DESCRIPTION OF THE TASK:
In the material below, the required lines run from the one containing "eapply t_bind; [eapply t_pre;" through the one containing "split; [split_and!; [done". Copy those lines exactly, ends included, and nothing else.

DATA FOR REVIEW:
Lemma keeping_commit_record m0 rec name c id :
  valid_id id ->
  triple E (fun m => keeping m0 rec name c m /\ complete dir m id)
    (commit_record dir (Some id) Stopped)
    (fun _ => keeping m0 (stopped_at id) name c)
    (fun m => keeping m0 rec name c m \/ keeping m0 (stopped_at id) name c m).
Proof.
  intros Hv. apply t_start. intros m [(Hg & Hs & [Hx Hj]) Hid].
  assert (Hgo : forall rec' m', kept dir m rec rec' m' /\ frame (commit_footprint (state_path dir)) m m' ->
    keeping m0 rec' name c m').
  { intros rec' m' [[Hg' _] Hf]. split; [done |]. split.
    - intros p Hp. rewrite Hf; [by apply Hs |]. by eapply state_footprint_apart, Hp.
    - split; [done |]. unfold json_at, contents_at in *. rewrite Hf; [done |].
      eapply (state_footprint_apart dir CHECKPOINTS_DIR name); [done | done | apply below_refl]. }
  eapply t_conseq; [exact (t_and E _ _ _ _ _ _ _
    (kept_commit_record dir E m rec (Some id) Stopped (valid_new_latest id Stopped Hv I))
    (t_modifies E _ m _ (modifies_commit_file _ _ _ (fun q Hq => Hq)))) |..].
  - intros ? <-. split; [| done]. split; [by apply good_kept |]. by intros ? [= <-].
  - intros a m' Hm. by apply Hgo.
  - intros m' [[Hk | Hk] Hf]; [left | right]; by apply Hgo.
Qed.

Lemma keeping_commit_latest m0 rec name c id :
  complete dir m0 (c_generation c) ->
  triple E (keeping m0 rec name c) (commit_latest dir id)
    (fun _ => keeping m0 (stopped_at id) name c)
    (fun m => keeping m0 rec name c m \/ keeping m0 (stopped_at id) name c m).
Proof.
  intros Hc. unfold commit_latest.
  eapply t_bind; [eapply (t_reads _ _ _ _ (fun _ m => keeping m0 rec name c m /\ complete dir m id));
    [apply reads_complete | by left | done] |].
  intros g. apply t_start. intros m [Hk Hid]. assert (Hv := complete_valid dir _ _ Hid).
  eapply t_bind; [eapply t_pre; [by apply keeping_commit_record | by intros ? <-] |]. intros u.
  eapply t_bind; [eapply t_conseq; [by apply keeping_collect | done | intros ? ? Hx; exact Hx | by right] |].
  intros col. by apply t_ret.
Qed.


(** Changing another checkpoint's file. *)
Lemma keeping_other m0 rec name other c m m' :
  keeping m0 rec name c m -> well_formed m' -> other <> name ->
  frame (eq (checkpoints_dir dir /: other)) m m' -> keeping m0 rec name c m'.
Proof.
  intros ((Hwf & Hrec & Hv & Hl) & Hs & [Hx Hj]) Hwf' Hne Hf.
  assert (Hgen : forall id, same_tree (gdir id) m m').
  { intros id q [s ->]%below2. apply Hf. unfold checkpoints_dir. rewrite <- app_assoc. by intros [=]%app_inv_head. }
  split; [split_and!; [done | | done |] |]; [| | split].
  - unfold record_at, json_at, contents_at, state_path in *. rewrite Hf; [done |].
    unfold checkpoints_dir. rewrite <- app_assoc. by intros [=]%app_inv_head.
  - intros id Hid. eapply same_tree_complete; [apply Hgen | by apply Hl].
  - intros q Hq. by rewrite (Hgen _ q Hq), Hs.
  - split; [done |]. unfold json_at, contents_at in *. rewrite Hf; [done |]. by intros [= ?]%app_inv_head.
Qed.

Lemma keeping_remove m0 rec name c id :
  complete dir m0 (c_generation c) -> id +:+ ".ref" <> name ->
  triple E (keeping m0 rec name c) (remove_checkpoint dir id) (fun _ => keeping m0 rec name c) (keeping m0 rec name c).
Proof.
  intros Hc Hne. unfold remove_checkpoint.
  eapply t_bind; [eapply t_returns; [apply t_silent with (R := keeping m0 rec name c); auto with frames
    | apply returns_checkpoint_ref_path] |].
  intros p. apply t_start. intros m (Hk & _ & ->).
  eapply t_bind with (R := fun _ => keeping m0 rec name c).
  { intros w ->. assert (Hf := modifies_remove_file (eq (checkpoints_dir dir /: (id +:+ ".ref"))) _ eq_refl E w).
    assert (Hwf := keeps_form_remove_file (checkpoints_dir dir /: (id +:+ ".ref")) E w (proj1 (proj1 Hk))).
    assert (keeping m0 rec name c (w_fs (left_by (remove_file (checkpoints_dir dir /: (id +:+ ".ref")) E w))))
      by (by eapply keeping_other).
    by destruct (remove_file _ E w). }
  intros u. eapply t_bind; [by apply t_silent with (R := keeping m0 rec name c); auto with frames |].
  intros u'. eapply t_bind; [by apply keeping_collect |]. intros col. by apply t_ret.
Qed.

EXERCISE SOLUTION:
  eapply t_bind; [eapply t_pre; [by apply keeping_commit_record | by intros ? <-] |]. intros u.
  eapply t_bind; [eapply t_conseq; [by apply keeping_collect | done | intros ? ? Hx; exact Hx | by right] |].
  intros col. by apply t_ret.
Qed.


(** Changing another checkpoint's file. *)
Lemma keeping_other m0 rec name other c m m' :
  keeping m0 rec name c m -> well_formed m' -> other <> name ->
  frame (eq (checkpoints_dir dir /: other)) m m' -> keeping m0 rec name c m'.
Proof.
  intros ((Hwf & Hrec & Hv & Hl) & Hs & [Hx Hj]) Hwf' Hne Hf.
  assert (Hgen : forall id, same_tree (gdir id) m m').
  { intros id q [s ->]%below2. apply Hf. unfold checkpoints_dir. rewrite <- app_assoc. by intros [=]%app_inv_head. }
  split; [split_and!; [done | | done |] |]; [| | split].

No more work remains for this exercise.